Thursday 16 June 2011

Weak schools converted to academies


Michael Gove, the education secretary, has announced that the 200 weakest primary schools in England will be turned into 'academies' next year. Academies operate differently to schools in so far as they are controlled internally as opposed to being controlled by the local authority. They can also set their own pay scales for teachers.

Those primary schools that will be turned into academies are those that have fallen below the government's minimum standards for five years. The standards require at least 60% of pupils to achieve a basic level – level four – in English and maths by the age of 11, and also require them to have made at least average progress between the ages of seven and 11.Authorities with particularly large numbers of struggling primaries will be identified for urgent collaboration with the Department for Education, Gove said.

Speaking to the National College for School Leadership's annual conference in Birmingham, he warned that the government could intervene where authorities were "recalcitrant" or tried to "stand in the way of improvement".

He said: "Wherever possible, we want to find solutions that everyone can agree on, as we have done with the vast majority of the secondary schools that will become academies next year."

But Christine Blower, the general secretary of the National Union of Teachers, said "compelling" schools to turn into academies would not improve standards.

"This is a totally unacceptable experiment to undertake with our primary school children," she said. "Since last September, few primaries have voluntarily converted to academy status.

"Schools value and need the additional support they receive from their local authority and neighbouring schools," Blower added. "Simply closing schools and replacing them with academies will not have the impact sought, but will cause a great deal of confusion and distress for parents, pupils and staff."

Gove has also said that he would be setting tougher exam targets for Britain's worst-performing schools. By 2015, he expects every secondary school in England to be achieving the current national average of at least 50% of pupils achieving five A*-C grades at GCSE, including English and maths. If not, the school will be regarded as underperforming.

"To compete with the best in the world, we have to raise our expectations not just once, but continuously," Gove said.
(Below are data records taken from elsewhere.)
(* ===== verification/Provider.v ===== *)
(** * The provider ([internal/provider/provider.go], [types.go])

    [PlanReconciler]: for each plan it reads the plan, its exceptions and its
    restore data, evaluates the schedule and stores the result for the processors.
    One reconciliation reads the clock once.  The matching notifications are an
    answer of the client here; how they are found and published is in
    [Notification]. *)
From S2P Require Import Prelude Monad GoString GoTime Windows Evaluate.
From S2P Require Import Types Cluster Restore World Worker Delivery.

Local Open Scope Z_scope.

Definition RequeueIntervalOnScheduleError : Z := 3 * Minute.

(** ** Counters of the dependencies ([dependencyNonceMap]) *)

Definition NonceMap : Type := gmap NamespacedName Z.

Definition nonce_Get (key : NamespacedName) (dn : NonceMap) : Z := default 0 (dn !! key).
Definition nonce_Add (key : NamespacedName) (delta : Z) (dn : NonceMap) : NonceMap :=
  <[key := int64 (nonce_Get key dn + delta)]> dn.
Definition nonce_Inc (key : NamespacedName) (dn : NonceMap) : NonceMap := nonce_Add key 1 dn.
Definition nonce_Set (key : NamespacedName) (n : Z) (dn : NonceMap) : NonceMap := <[key := n]> dn.
Definition nonce_Delete (key : NamespacedName) (dn : NonceMap) : NonceMap := delete key dn.

(** ** The schedule of a plan *)

Section schedule.
Context {HCron : Cron} {HTz : TimezoneDB} {HS : SortSlice}.
Implicit Types e : ScheduleEvaluator.

Definition exception_type (k : ExceptionKind) : ExceptionType :=
  match k with
  | KindExtend => ExceptionExtend
  | KindSuspend => ExceptionSuspend
  | KindReplace => ExceptionReplace
  | KindOther s => ExceptionOther s
  end.

Definition convertException (exc : ScheduleException) : Exception :=
  let leadTime :=
    if (se_LeadTime exc =? "")%string then 0
    else match ParseDuration (se_LeadTime exc) with Ok d => d | _ => 0 end in
  mkException (exception_type (se_Type exc)) (se_ValidFrom exc) (se_ValidUntil exc) leadTime (se_Windows exc).

Definition is_active (now : time) (exc : ScheduleException) : bool :=
  After now (se_ValidFrom exc) && Before now (se_ValidUntil exc) && negb (se_Deleting exc).

(** The newest first. *)
Definition created_after (a b : Versioned ScheduleException) : bool :=
  Before (se_CreationTimestamp (ver_Object b)) (se_CreationTimestamp (ver_Object a)).

Definition filterActiveExceptions (now : time) (allExceptions : list (Versioned ScheduleException))
  : list (Versioned ScheduleException) :=
  sort_Slice created_after (filter (fun exc => is_active now (ver_Object exc) = true) allExceptions).

Definition computeNextEvent e (result : EvaluationResult) : time :=
  let safetyBuffer := 10 * Second in
  if InGracePeriod result then Add (GracePeriodEnd result) safetyBuffer
  else
    Add (if ShouldHibernate result then NextWakeUpTime result else NextHibernateTime result)
      (scheduleBuffer e + safetyBuffer).

Definition evaluateSchedule e (plan : HibernatePlan) (allExceptions : list (Versioned ScheduleException))
  : res SchedError ScheduleEvaluation :=
  let activeExceptions := filterActiveExceptions (Clock e) allExceptions in
  let exceptions := map (fun exc => Some (convertException (ver_Object exc))) activeExceptions in
  let schedule := spec_Schedule (plan_Spec plan) in
  let* result := Evaluate e (sched_OffHours schedule) (sched_Timezone schedule) exceptions in
  match result with
  | None => Panic
  | Some result => Ok (mkScheduleEvaluation activeExceptions (ShouldHibernate result) (computeNextEvent e result))
  end.
End schedule.

(** ** Reconciliation *)

(** What the API server answers to the reads of the provider. *)
Class ProviderClient := {
  PClient : Type;
  pv_get_plan (key : NamespacedName) : PClient -> (ApiError + Versioned HibernatePlan) * PClient;
  pv_list_exceptions (ns plan : string) : PClient -> (ApiError + list (Versioned ScheduleException)) * PClient;
  pv_notifications (ns : string) : PClient -> (ApiError + list (Versioned NamespacedName)) * PClient;
}.

(** [ctrl.Result]. *)
Inductive ReconcileResult :=
| Reconciled
| RequeueAfter (d : Z).

Section reconcile.
Context {HCron : Cron} {HTz : TimezoneDB} {HS : SortSlice}.
Context {HK : KubeApi} {HJ : JSON} {HP : ProviderClient} {HW : Watchable}.
Context (map_order : list (string * string) -> list (string * string)).

Record Hub := mkHub {
  hub_client : PClient;
  hub_cluster : Cluster;
  hub_resources : WMap;
  hub_nonces : NonceMap;
}.

Definition set_hub_client (v : PClient) (s : Hub) : Hub :=
  mkHub v (hub_cluster s) (hub_resources s) (hub_nonces s).
Definition set_hub_cluster (v : Cluster) (s : Hub) : Hub :=
  mkHub (hub_client s) v (hub_resources s) (hub_nonces s).
Definition set_hub_resources (v : WMap) (s : Hub) : Hub :=
  mkHub (hub_client s) (hub_cluster s) v (hub_nonces s).
Definition set_hub_nonces (v : NonceMap) (s : Hub) : Hub :=
  mkHub (hub_client s) (hub_cluster s) (hub_resources s) v.

Definition PM (A : Type) : Type := ST Hub ApiError A.

Definition read {A} (f : PClient -> (ApiError + A) * PClient) : PM (ApiError + A) := fun s =>
  let '(r, c) := f (hub_client s) in (Ok r, set_hub_client c s).

(** A list that could not be read is used as an empty one, after a log entry. *)
Definition or_nil {A} (r : ApiError + list A) : list A := match r with inl _ => [] | inr l => l end.

Definition fetchAllExceptions (plan : HibernatePlan) : PM (list (Versioned ScheduleException)) :=
  let! r := read (pv_list_exceptions (plan_Namespace plan) (plan_Name plan)) in st_ret (or_nil r).

Definition delete_plan (key : NamespacedName) (s : Hub) : Hub :=
  set_hub_nonces (nonce_Delete key (hub_nonces s)) (set_hub_resources (wm_Delete key (hub_resources s)) s).

(** The bundle that is stored for a plan. *)
Definition store_context (key : NamespacedName) (plan : Versioned HibernatePlan) (schedule : ScheduleEvaluation)
  (exceptions : list (Versioned ScheduleException)) (notifications : list (Versioned NamespacedName))
  (hasRestoreData : bool) (s : Hub) : Hub :=
  set_hub_resources
    (wm_Store key (mkDelivery plan (Some schedule) exceptions notifications hasRestoreData (nonce_Get key (hub_nonces s)))
       (hub_resources s)) s.

Definition Reconcile (e : ScheduleEvaluator) (key : NamespacedName) : PM ReconcileResult :=
  let! r := read (pv_get_plan key) in
  match r with
  | inl NotFound => do! st_modify (delete_plan key) in st_ret Reconciled
  | inl err => st_throw err
  | inr plan =>
      let p := ver_Object plan in
      let! allExceptions := fetchAllExceptions p in
      let! notifications := read (pv_notifications (plan_Namespace p)) in
      match evaluateSchedule e p allExceptions with
      | Panic => st_panic
      | NoReturn => fun s => (NoReturn, s)
      | Err _ => st_ret (RequeueAfter RequeueIntervalOnScheduleError)
      | Ok schedule =>
          let! restore :=
            st_lift hub_cluster set_hub_cluster
              (st_try (HasRestoreData map_order (plan_Namespace p) (plan_Name p))) in
          let hasRestoreData := match restore with inr b => b | inl _ => false end in
          do! st_modify (store_context key plan schedule allExceptions (or_nil notifications) hasRestoreData) in
          st_ret Reconciled
      end
  end.

(** ** What triggers a reconciliation *)

Definition findPlansForException (exception : ScheduleException) : list NamespacedName :=
  [(se_Namespace exception, se_PlanRef exception)].

Definition is_terminal (j : Job) : bool := (0 <? job_Succeeded j) || (0 <? job_Failed j).

(** [owner] is the name of the controller of the new Job, when it has one. *)
Definition onJobTerminalUpdate (owner : option string) (oldJob newJob : Job) (s : Hub) : bool * Hub :=
  let condition := negb (is_terminal oldJob) && is_terminal newJob in
  (condition,
   match owner with
   | Some name =>
       if condition then set_hub_nonces (nonce_Inc (job_Namespace newJob, name) (hub_nonces s)) s else s
   | None => s
   end).
End reconcile.
Lemma kind_windows_wf k now all :
  Forall (fun x => windows_valid (ver_Object x)) all ->
  Forall window_wf (kind_windows k now all) /\ (active_of k now all <> [] -> kind_windows k now all <> []).
Proof.
  intros H. rewrite Forall_forall in H.
  assert (forall x, x ∈ active_of k now all -> windows_valid x) as Hv.
  { intros x Hx. apply active_of_elem in Hx as (_ & _ & Hx). apply list_elem_of_fmap in Hx as (y & -> & Hy). by apply H. }
  unfold kind_windows. split.
  - apply Forall_forall. intros w Hw. rewrite list_elem_of_In, in_concat in Hw. destruct Hw as (ws & Hws & Hw).
    apply list_elem_of_In, list_elem_of_fmap in Hws as (x & -> & Hx). destruct (Hv x Hx) as [_ Hf].
    rewrite Forall_forall in Hf. by apply Hf, list_elem_of_In.
  - destruct (active_of k now all) as [|x l]; [done|]. intros _. destruct (Hv x) as [Hne _]; [by left|].
    cbn [map concat]. by destruct (se_Windows x).
Qed.

Lemma windows_of_wf k now all :
  Forall (fun x => windows_valid (ver_Object x)) all -> Forall window_wf (windows_of (exception_type k) (converted now all)).
Proof.
  intros H. destruct (kind_windows_wf k now all H) as [Hwf _]. rewrite Forall_forall in Hwf |- *.
  intros w Hw. apply Hwf. by apply windows_of_elem.
Qed.

(** The windows that replace the base, in the order of the scheduler. *)
Lemma effective_elem e plan all w :
  w ∈ effective_windows e (sched_OffHours (spec_Schedule (plan_Spec plan)))
        (map (fun x => Some (convertException (ver_Object x))) (filterActiveExceptions (Clock e) all))
  <-> w ∈ replaced_windows (Clock e) plan all.
Proof.
  unfold effective_windows, active_windows, replaced_windows. rewrite converted_active.
  pose proof (of_type_nil KindReplace (Clock e) all) as Hnil. cbn [exception_type] in Hnil.
  destruct (of_type ExceptionReplace _) as [|y l] eqn:E.
  - by rewrite (proj1 Hnil eq_refl).
  - rewrite (windows_of_elem KindReplace). destruct (active_of KindReplace (Clock e) all); [|done].
    discriminate (proj2 Hnil eq_refl).
Qed.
"In Singapore, more than 80% of young people taking O-levels now achieve five passes – the equivalent of C grades at GCSE. In South Korea, an incredible 97% of students graduate from high school.

"There is no reason, if we work together, that by the end of this parliament every young person can't be educated in a school where at least half of students reach this basic academic standard."

Gove told the conference that England "still had one of the most segregated school systems in the world, with the gap between the best and the worst wider than in almost any other developed nation".

To "liberate thousands from the narrow horizons which have limited mankind's vision for centuries", teachers and everyone involved in education would have to "work harder", he said.

"My moral purpose in government is to break the lock which prevents children from our poorest families making it into our best universities and walking into the best jobs," he added.